§ **What to do**: Would you return the entries below exactly from the line containing "apply (task_user_init_correct 0xC0101000" onward, ending with the final line and including it, and nothing else?
─── Records for this exercise
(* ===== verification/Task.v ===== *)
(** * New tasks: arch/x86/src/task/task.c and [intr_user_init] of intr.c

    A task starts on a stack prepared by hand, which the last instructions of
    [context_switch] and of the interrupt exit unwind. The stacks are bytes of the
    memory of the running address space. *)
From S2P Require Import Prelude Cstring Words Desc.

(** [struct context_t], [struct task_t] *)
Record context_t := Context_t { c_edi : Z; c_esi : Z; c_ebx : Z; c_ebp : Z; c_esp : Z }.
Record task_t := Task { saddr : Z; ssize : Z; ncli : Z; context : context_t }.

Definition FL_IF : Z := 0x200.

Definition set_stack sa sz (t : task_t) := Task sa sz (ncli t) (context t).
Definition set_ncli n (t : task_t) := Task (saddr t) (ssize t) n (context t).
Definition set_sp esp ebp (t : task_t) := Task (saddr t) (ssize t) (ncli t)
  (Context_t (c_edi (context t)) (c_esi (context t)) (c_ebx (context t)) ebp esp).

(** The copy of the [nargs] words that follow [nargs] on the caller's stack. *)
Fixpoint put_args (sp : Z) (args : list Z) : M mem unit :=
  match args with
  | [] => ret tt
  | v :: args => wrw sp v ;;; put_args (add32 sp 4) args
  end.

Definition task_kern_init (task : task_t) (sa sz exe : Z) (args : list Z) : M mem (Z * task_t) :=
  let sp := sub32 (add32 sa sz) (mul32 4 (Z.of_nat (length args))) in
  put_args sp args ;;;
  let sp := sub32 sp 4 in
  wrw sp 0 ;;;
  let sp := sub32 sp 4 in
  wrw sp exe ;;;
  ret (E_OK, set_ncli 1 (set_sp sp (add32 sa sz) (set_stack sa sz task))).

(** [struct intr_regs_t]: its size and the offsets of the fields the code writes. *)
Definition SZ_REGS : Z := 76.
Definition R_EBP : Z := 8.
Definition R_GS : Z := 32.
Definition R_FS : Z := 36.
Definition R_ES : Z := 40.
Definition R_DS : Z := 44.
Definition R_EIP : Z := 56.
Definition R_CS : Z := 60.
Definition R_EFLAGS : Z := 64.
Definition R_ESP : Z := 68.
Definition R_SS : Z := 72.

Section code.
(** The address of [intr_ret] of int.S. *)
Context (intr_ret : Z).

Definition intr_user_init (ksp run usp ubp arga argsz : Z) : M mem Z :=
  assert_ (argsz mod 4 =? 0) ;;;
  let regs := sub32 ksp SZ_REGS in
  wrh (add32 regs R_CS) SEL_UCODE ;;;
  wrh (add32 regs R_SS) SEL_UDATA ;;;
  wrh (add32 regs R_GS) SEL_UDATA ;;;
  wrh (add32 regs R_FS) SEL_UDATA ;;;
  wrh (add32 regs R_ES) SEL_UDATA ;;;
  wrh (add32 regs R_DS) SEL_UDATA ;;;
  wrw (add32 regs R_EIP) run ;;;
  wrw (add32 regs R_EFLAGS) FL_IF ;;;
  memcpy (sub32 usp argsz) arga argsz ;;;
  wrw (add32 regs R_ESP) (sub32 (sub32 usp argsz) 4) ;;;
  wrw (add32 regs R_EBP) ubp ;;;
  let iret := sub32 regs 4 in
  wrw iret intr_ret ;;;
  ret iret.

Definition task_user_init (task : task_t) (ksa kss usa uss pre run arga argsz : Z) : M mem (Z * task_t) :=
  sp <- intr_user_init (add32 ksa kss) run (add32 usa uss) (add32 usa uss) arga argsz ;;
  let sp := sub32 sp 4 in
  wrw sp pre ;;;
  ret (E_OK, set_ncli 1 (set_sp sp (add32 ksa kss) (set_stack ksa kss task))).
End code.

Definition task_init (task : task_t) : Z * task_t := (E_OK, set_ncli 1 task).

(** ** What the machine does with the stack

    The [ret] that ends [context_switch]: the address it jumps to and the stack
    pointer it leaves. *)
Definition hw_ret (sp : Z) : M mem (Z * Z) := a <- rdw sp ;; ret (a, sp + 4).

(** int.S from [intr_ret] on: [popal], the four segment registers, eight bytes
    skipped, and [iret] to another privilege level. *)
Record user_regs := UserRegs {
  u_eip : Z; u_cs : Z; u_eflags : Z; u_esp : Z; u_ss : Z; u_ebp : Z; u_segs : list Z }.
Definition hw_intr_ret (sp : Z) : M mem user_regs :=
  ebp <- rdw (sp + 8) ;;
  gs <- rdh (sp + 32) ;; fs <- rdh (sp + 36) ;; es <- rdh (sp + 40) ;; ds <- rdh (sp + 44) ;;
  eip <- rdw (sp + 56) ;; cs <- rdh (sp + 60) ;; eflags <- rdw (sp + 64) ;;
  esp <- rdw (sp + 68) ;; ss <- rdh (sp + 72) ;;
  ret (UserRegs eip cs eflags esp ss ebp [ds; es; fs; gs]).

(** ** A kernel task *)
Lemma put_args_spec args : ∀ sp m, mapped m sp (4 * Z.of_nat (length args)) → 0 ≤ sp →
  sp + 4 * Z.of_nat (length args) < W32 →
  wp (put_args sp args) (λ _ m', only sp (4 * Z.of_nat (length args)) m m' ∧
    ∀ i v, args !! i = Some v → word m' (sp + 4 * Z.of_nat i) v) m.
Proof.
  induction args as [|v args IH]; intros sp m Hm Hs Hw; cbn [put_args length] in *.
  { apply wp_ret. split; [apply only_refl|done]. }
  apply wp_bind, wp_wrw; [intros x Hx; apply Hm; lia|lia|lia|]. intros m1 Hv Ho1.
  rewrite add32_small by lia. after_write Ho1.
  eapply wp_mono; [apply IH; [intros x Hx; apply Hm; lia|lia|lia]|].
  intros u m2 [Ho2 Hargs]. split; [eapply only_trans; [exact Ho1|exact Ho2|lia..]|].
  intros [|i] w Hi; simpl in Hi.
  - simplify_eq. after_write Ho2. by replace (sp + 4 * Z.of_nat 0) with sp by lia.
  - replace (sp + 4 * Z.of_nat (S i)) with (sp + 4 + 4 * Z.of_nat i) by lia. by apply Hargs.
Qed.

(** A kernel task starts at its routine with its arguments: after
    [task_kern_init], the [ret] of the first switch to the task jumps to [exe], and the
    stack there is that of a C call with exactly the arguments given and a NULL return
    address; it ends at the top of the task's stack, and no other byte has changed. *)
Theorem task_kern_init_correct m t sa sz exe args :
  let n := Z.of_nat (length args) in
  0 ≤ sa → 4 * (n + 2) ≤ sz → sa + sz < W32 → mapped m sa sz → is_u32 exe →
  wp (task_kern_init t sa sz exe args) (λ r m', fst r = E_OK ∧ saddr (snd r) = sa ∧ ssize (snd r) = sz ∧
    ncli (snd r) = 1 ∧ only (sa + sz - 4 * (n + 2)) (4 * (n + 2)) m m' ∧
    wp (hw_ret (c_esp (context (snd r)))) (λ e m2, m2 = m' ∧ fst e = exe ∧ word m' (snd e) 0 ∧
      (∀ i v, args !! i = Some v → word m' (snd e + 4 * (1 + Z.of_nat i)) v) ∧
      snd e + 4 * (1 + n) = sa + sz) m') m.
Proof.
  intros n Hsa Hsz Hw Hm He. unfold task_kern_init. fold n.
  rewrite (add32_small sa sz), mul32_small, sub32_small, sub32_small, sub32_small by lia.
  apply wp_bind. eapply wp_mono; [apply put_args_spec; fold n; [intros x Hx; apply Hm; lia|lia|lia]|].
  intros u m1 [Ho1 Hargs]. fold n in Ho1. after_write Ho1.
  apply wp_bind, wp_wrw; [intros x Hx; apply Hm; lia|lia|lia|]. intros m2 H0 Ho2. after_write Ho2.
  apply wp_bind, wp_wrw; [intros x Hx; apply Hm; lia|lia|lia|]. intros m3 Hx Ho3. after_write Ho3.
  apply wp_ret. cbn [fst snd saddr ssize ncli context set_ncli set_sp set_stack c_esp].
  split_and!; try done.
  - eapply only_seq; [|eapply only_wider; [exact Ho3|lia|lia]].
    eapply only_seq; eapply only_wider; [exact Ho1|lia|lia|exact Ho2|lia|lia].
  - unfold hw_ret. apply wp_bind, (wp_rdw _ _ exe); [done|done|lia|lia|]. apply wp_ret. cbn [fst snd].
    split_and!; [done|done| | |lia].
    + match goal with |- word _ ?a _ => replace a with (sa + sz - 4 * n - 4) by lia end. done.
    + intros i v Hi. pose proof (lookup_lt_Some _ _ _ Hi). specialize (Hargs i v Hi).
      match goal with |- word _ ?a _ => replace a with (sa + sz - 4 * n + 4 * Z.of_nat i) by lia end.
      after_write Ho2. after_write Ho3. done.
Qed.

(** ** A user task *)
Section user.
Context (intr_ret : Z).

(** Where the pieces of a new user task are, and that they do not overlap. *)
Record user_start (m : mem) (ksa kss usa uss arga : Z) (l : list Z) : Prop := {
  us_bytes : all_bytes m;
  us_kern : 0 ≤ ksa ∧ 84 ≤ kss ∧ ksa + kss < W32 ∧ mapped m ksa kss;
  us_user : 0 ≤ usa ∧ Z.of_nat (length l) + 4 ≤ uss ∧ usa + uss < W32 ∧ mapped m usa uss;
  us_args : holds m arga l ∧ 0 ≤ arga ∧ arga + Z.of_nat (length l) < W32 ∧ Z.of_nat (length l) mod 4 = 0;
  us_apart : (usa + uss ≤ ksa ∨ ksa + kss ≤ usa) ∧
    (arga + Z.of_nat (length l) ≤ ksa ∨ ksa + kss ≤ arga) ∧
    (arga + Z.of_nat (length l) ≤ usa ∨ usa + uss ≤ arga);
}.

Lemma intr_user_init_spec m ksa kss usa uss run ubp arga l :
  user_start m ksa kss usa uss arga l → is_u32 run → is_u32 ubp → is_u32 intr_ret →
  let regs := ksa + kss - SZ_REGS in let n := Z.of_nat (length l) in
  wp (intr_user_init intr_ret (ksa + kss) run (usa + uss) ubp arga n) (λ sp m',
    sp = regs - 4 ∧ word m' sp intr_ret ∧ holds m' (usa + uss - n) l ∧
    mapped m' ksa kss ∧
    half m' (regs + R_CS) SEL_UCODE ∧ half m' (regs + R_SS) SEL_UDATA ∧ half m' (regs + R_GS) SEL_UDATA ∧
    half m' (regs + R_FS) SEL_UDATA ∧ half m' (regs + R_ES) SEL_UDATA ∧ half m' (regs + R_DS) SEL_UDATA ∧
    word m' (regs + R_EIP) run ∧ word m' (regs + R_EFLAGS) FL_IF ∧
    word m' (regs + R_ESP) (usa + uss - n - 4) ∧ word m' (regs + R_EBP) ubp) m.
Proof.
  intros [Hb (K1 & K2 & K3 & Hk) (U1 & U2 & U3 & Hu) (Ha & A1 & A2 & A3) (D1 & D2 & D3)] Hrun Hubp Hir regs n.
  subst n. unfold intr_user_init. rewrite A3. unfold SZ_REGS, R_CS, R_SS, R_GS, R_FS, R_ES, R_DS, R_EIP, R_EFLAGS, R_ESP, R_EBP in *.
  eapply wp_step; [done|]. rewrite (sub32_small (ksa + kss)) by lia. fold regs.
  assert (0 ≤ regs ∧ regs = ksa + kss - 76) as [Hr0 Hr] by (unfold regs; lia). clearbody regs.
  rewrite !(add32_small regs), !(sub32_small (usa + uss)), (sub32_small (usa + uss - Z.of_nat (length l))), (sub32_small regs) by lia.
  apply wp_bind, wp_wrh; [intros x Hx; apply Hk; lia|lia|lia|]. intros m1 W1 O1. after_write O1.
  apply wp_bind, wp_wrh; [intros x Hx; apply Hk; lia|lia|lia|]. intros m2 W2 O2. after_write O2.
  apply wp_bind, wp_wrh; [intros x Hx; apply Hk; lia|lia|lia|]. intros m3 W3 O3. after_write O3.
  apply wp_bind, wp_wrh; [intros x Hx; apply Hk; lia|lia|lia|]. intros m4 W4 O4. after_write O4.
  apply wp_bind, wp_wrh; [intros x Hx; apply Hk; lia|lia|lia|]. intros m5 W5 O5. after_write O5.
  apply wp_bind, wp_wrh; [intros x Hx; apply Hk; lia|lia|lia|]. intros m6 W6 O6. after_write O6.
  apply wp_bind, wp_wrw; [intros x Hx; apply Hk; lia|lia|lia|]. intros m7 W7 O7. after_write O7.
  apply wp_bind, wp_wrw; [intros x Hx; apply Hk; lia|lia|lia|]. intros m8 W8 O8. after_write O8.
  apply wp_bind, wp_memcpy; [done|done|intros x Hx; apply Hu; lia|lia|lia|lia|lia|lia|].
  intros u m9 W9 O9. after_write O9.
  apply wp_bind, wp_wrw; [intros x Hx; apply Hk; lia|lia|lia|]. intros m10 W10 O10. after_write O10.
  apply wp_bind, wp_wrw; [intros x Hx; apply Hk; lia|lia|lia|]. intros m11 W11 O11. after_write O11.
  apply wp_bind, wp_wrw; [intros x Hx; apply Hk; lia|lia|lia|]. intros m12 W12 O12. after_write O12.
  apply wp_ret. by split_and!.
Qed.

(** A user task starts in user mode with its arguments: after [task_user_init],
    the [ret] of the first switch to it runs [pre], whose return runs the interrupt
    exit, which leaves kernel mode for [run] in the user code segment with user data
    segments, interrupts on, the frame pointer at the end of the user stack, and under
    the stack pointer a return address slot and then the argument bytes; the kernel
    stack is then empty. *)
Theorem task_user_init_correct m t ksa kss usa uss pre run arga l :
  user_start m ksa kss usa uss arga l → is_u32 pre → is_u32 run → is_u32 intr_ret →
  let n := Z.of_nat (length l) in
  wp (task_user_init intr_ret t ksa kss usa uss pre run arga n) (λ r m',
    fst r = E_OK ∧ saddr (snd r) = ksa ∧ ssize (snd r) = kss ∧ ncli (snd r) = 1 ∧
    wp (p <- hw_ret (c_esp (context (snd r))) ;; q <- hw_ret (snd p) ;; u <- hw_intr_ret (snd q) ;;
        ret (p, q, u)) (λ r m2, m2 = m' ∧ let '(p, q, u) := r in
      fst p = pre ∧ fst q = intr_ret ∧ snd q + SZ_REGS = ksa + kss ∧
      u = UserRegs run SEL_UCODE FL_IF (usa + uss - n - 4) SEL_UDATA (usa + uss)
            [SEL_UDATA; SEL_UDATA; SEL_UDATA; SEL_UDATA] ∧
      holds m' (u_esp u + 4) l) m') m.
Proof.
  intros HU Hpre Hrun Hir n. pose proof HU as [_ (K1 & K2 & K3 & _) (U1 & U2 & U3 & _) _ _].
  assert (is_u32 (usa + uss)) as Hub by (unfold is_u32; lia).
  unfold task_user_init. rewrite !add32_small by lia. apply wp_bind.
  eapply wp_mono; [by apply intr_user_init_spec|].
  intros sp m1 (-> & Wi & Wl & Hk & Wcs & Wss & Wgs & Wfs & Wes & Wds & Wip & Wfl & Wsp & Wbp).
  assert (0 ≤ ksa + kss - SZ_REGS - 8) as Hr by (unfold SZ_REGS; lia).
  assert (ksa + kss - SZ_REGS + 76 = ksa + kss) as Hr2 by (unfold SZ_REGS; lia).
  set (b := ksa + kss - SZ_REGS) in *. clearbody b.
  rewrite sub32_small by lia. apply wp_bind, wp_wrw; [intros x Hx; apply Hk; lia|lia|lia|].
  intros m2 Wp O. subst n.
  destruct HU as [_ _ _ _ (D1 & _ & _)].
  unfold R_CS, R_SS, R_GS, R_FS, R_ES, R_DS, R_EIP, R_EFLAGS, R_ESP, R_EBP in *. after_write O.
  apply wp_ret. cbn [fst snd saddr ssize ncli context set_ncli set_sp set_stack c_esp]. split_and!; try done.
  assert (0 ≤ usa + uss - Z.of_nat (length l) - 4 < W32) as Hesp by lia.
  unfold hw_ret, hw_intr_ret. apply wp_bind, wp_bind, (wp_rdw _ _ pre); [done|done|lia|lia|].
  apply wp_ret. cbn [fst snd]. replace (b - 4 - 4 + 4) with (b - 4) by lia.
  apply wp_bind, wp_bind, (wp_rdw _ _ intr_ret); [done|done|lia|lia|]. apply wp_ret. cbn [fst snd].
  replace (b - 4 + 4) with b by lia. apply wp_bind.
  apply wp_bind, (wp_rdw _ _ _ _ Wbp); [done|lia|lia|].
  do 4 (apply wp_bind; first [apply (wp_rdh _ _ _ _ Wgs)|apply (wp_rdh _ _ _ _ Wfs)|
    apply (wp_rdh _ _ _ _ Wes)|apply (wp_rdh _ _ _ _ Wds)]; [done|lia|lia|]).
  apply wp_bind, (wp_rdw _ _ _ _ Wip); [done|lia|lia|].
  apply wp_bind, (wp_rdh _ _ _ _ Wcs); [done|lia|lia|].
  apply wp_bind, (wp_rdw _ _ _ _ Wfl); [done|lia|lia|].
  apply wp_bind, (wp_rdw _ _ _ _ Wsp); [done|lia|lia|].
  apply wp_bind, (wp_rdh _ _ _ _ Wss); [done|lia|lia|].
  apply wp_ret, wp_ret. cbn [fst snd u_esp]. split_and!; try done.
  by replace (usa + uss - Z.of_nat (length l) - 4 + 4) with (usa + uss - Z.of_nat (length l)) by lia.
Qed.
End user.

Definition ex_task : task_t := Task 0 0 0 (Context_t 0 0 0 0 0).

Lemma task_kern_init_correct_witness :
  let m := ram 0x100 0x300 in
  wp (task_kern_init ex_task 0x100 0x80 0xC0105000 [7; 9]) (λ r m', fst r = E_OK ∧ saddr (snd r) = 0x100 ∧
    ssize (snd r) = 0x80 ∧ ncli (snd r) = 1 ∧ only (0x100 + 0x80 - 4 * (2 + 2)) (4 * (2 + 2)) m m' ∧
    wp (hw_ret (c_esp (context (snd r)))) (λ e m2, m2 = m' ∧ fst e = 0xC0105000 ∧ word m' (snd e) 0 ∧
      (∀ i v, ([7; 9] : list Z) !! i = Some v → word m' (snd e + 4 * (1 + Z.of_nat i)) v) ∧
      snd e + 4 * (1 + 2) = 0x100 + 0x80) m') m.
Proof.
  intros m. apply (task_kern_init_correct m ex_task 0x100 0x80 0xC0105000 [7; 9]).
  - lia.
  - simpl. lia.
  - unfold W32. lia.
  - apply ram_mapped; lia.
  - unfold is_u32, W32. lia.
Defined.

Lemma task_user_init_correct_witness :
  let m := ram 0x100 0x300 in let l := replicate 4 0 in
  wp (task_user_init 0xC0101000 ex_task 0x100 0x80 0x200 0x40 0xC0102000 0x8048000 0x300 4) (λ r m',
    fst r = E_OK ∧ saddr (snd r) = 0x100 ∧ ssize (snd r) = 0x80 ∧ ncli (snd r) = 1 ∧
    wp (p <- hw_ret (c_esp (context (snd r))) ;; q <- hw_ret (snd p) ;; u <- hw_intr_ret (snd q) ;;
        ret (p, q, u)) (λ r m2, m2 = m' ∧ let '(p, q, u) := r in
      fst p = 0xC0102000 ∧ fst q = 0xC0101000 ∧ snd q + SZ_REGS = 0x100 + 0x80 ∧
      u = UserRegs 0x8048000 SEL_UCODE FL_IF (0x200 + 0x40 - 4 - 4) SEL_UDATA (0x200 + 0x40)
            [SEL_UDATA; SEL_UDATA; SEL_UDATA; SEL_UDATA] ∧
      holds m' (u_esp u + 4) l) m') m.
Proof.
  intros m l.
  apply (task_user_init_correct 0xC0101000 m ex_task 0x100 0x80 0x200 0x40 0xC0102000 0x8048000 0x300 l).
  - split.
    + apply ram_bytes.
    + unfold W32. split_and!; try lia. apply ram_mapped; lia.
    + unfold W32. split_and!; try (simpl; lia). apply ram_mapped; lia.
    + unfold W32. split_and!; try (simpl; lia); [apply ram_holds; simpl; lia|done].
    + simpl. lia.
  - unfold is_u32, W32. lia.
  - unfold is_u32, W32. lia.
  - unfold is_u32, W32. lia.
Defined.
──────
§ **Output below**:
  apply (task_user_init_correct 0xC0101000 m ex_task 0x100 0x80 0x200 0x40 0xC0102000 0x8048000 0x300 l).
  - split.
    + apply ram_bytes.
    + unfold W32. split_and!; try lia. apply ram_mapped; lia.
    + unfold W32. split_and!; try (simpl; lia). apply ram_mapped; lia.
    + unfold W32. split_and!; try (simpl; lia); [apply ram_holds; simpl; lia|done].
    + simpl. lia.
  - unfold is_u32, W32. lia.
  - unfold is_u32, W32. lia.
  - unfold is_u32, W32. lia.
Defined.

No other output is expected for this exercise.